ATLANTA--()--Carter’s, Inc. (NYSE:CRI), the largest branded marketer in North America of apparel exclusively for babies and young children, today reported its second quarter fiscal 2018 results.

We exceeded our sales and earnings forecasts in the second quarter,” said Michael D. Casey, Chairman and Chief Executive Officer. “Our growth was driven by our U.S. retail and international businesses. We saw a meaningful improvement in consumer demand for our brands beginning in late April as spring-like weather arrived in more parts of the United States. Earlier than expected wholesale demand, improved price realization and curtailed spending also contributed to better than planned performance.

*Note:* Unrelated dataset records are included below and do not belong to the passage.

(** X16. What [fetchSlice] returns is what [deleteSlice] takes: on a POSIX
    host, for a name in normal form, [deleteSlice] of the project at the
    path a fetch returned invokes the delete action with the name that
    was fetched, and leaves the fetched files where they are. *)
Theorem deleteSlice_after_fetchSlice sliceName fs p :
  platform proc ≠ "win32" -> normal_form sliceName ->
  outcome (fetchSlice proc remote sliceName fs) = Resolved p ->
  let fs' := final (fetchSlice proc remote sliceName fs) in
  let d := deleteSlice proc remote (mkDeployStructure p) fs' in
  Path.relative (cwd proc) (cacheArea proc) p = sliceName ∧
  (∃ tr, trace d = EInvoke (DELETE_ASSETS_URL proc) sliceName :: tr) ∧
  final d = fs'.
Proof.
  intros Hplat (nsegs & Hne & Hn & ->) H fs' d. subst d.
  destruct (fetchSlice_resolved _ _ _ _ _ H)
    as (id & act & data & es & (c & inv & Hc & _) & _ & _ & Hp & _).
  assert (Hrel : Path.relative (cwd proc) (cacheArea proc) p = Path.unsplit nsegs).
  { rewrite Hp, cache_of_normal by done. rewrite (cacheArea_posix _ Hplat).
    change "/tmp/slices" with ("/" +:+ Path.unsplit ["tmp"; "slices"]).
    apply relative_below; [by repeat constructor|done..]. }
  split_and!; [done| |apply deleteSlice_final].
  unfold deleteSlice. fold (DELETE_ASSETS_URL proc). cbn [filePath]. rewrite Hrel.
  rewrite (bind_resolved _ _ _ c) by done. cbn [outcome final trace await].
  destruct (trace_bind_prefix
              (invoke remote (openwhisk c) (DELETE_ASSETS_URL proc) (Path.unsplit nsegs))
              (fun invoked => bind (wait remote (activationId invoked) (openwhisk c) 60)
                                (fun _ => ret tt)) fs') as (tr & ->).
  rewrite invoke_run. by exists tr.
Qed.

End RoundTrip.

(** ** What is left of the old cache entry *)

Section OldContent.
Variable proc : Process.
Variable remote : Remote.

Abbreviation key := (Fs.key (cwd proc)).

Lemma adds_only_refl S : Reflexive (adds_only S).
Proof. intros t k n Hk. left. eauto. Qed.

Lemma adds_only_trans S : Transitive (adds_only S).
Proof.
  intros t1 t2 t3 H12 H23 k n Hk.
  destruct (H23 _ _ Hk) as [[n' Hn']|HS]; [|by right]. by apply (H12 _ _ Hn').
Qed.

Lemma store_adds_only (S : list string -> Prop) cache e t :
  (∀ k, k `prefix_of` key (Path.dirname (target cache e)) -> S k) ->
  S (key (target cache e)) ->
  adds_only S t (final (store proc cache e t)).
Proof.
  intros HS1 HS2. unfold store. fold (target cache e).
  apply final_bind_rel_any; [apply adds_only_trans|apply adds_only_refl|].
  intros b t1 _.
  apply final_bind_rel_any; [apply adds_only_trans| |].
  { destruct (negb b); [|apply adds_only_refl].
    unfold Fs.mkdirSync_recursive. destruct (existsb _ _); [apply adds_only_refl|].
    intros k n. cbn [final]. rewrite lookup_mkdirp.
    destruct (decide _) as [Hin|]; [|by left; eauto].
    apply elem_of_prefixes in Hin as [_ Hin]. right. by apply HS1. }
  intros _ t2 _. rewrite bind_entry_getData.
  destruct (getData_error e); [apply adds_only_refl|].
  unfold Fs.writeFileSync.
  destruct (Path.has_trailing_slash _); [apply adds_only_refl|].
  destruct (negb _); [apply adds_only_refl|].
  destruct (Fs.lookup_key t2 _) as [[|d' m']|]; [apply adds_only_refl| |];
    intros k n; cbn [final]; rewrite lookup_insert;
    (destruct (decide _) as [<-|]; [by right|by left; eauto]).
Qed.

Lemma adds_only_mono (S S' : list string -> Prop) t t' :
  (∀ k, S k -> S' k) -> adds_only S t t' -> adds_only S' t t'.
Proof. intros HS H k n Hk. destruct (H k n Hk); auto. Qed.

Carter’s has the broadest distribution of young children’s apparel in the United States. With the Toys “R” Us store closure process now completed, we believe we are well-positioned to recapture a good portion of our lost sales to this historically good customer, and will further strengthen our leading market share position.

Given the strength of our product offerings and growth strategies, together with the benefit from the new federal tax law, we are reaffirming our sales and earnings growth objectives for 2018.”

Consolidated Results

Second Quarter of Fiscal 2018 compared to Second Quarter of Fiscal 2017

Net sales increased $4.4 million, or 0.6%, to $696.2 million, principally driven by growth in the Company’s U.S. Retail and International segments, including the contribution from the 2017 Mexico licensee acquisition. This growth was partially offset by a net sales decline in the U.S. Wholesale segment, reflecting discontinued shipments to Toys “R” Us and Bon-Ton1. Changes in foreign currency exchange rates in the second quarter of fiscal 2018 compared to the second quarter of fiscal 2017 favorably affected consolidated net sales in the second quarter of fiscal 2018 by $2.6 million, or 0.4%. On a constant currency basis (a non-GAAP measure), consolidated net sales increased 0.3% in the second quarter of fiscal 2018.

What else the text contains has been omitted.